# EXERCISE GOAL:
In the records below, find the line with "PyStr.join [10%N] error_lines))" and the line with "(timeout max_row : Z) : M (list json)"; return exactly those lines and every line between them.
== RECORDS SUPPLIED
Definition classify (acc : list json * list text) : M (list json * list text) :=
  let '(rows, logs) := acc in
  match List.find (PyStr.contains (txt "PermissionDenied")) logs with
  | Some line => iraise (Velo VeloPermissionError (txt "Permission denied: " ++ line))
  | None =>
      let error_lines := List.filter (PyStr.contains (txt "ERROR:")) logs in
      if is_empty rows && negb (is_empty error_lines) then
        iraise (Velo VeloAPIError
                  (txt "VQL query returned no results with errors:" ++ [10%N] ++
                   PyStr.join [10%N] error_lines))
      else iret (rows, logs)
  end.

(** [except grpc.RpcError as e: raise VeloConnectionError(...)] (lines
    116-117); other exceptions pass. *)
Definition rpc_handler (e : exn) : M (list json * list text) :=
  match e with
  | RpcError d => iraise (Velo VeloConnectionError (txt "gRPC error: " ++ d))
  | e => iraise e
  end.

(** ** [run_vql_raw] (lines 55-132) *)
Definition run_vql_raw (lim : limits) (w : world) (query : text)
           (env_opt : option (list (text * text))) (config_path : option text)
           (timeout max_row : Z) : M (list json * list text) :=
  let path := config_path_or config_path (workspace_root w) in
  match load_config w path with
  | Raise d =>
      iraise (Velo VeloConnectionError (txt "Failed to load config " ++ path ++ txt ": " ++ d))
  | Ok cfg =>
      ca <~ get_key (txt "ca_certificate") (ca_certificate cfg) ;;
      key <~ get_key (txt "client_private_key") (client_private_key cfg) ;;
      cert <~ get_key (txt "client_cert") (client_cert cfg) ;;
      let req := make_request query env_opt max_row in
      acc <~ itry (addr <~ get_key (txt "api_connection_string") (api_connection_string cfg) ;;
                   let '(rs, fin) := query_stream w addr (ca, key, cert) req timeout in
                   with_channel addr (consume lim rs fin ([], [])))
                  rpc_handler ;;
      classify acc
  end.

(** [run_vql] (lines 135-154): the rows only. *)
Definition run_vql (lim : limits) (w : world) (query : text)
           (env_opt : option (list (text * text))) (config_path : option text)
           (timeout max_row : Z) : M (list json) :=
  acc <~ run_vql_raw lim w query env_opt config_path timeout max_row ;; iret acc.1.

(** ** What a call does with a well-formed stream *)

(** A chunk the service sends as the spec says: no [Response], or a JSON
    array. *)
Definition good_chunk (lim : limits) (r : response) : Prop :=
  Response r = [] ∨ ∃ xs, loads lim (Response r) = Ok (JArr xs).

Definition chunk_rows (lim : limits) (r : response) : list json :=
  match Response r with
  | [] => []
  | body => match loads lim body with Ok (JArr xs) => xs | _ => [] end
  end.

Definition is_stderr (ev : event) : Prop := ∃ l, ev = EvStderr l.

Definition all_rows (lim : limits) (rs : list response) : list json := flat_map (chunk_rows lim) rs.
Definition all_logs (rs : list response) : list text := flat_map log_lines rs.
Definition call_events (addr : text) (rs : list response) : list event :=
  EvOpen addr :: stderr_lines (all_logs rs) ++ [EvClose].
====
# ANSWER SECTION:
                   PyStr.join [10%N] error_lines))
      else iret (rows, logs)
  end.

(** [except grpc.RpcError as e: raise VeloConnectionError(...)] (lines
    116-117); other exceptions pass. *)
Definition rpc_handler (e : exn) : M (list json * list text) :=
  match e with
  | RpcError d => iraise (Velo VeloConnectionError (txt "gRPC error: " ++ d))
  | e => iraise e
  end.

(** ** [run_vql_raw] (lines 55-132) *)
Definition run_vql_raw (lim : limits) (w : world) (query : text)
           (env_opt : option (list (text * text))) (config_path : option text)
           (timeout max_row : Z) : M (list json * list text) :=
  let path := config_path_or config_path (workspace_root w) in
  match load_config w path with
  | Raise d =>
      iraise (Velo VeloConnectionError (txt "Failed to load config " ++ path ++ txt ": " ++ d))
  | Ok cfg =>
      ca <~ get_key (txt "ca_certificate") (ca_certificate cfg) ;;
      key <~ get_key (txt "client_private_key") (client_private_key cfg) ;;
      cert <~ get_key (txt "client_cert") (client_cert cfg) ;;
      let req := make_request query env_opt max_row in
      acc <~ itry (addr <~ get_key (txt "api_connection_string") (api_connection_string cfg) ;;
                   let '(rs, fin) := query_stream w addr (ca, key, cert) req timeout in
                   with_channel addr (consume lim rs fin ([], [])))
                  rpc_handler ;;
      classify acc
  end.

(** [run_vql] (lines 135-154): the rows only. *)
Definition run_vql (lim : limits) (w : world) (query : text)
           (env_opt : option (list (text * text))) (config_path : option text)
           (timeout max_row : Z) : M (list json) :=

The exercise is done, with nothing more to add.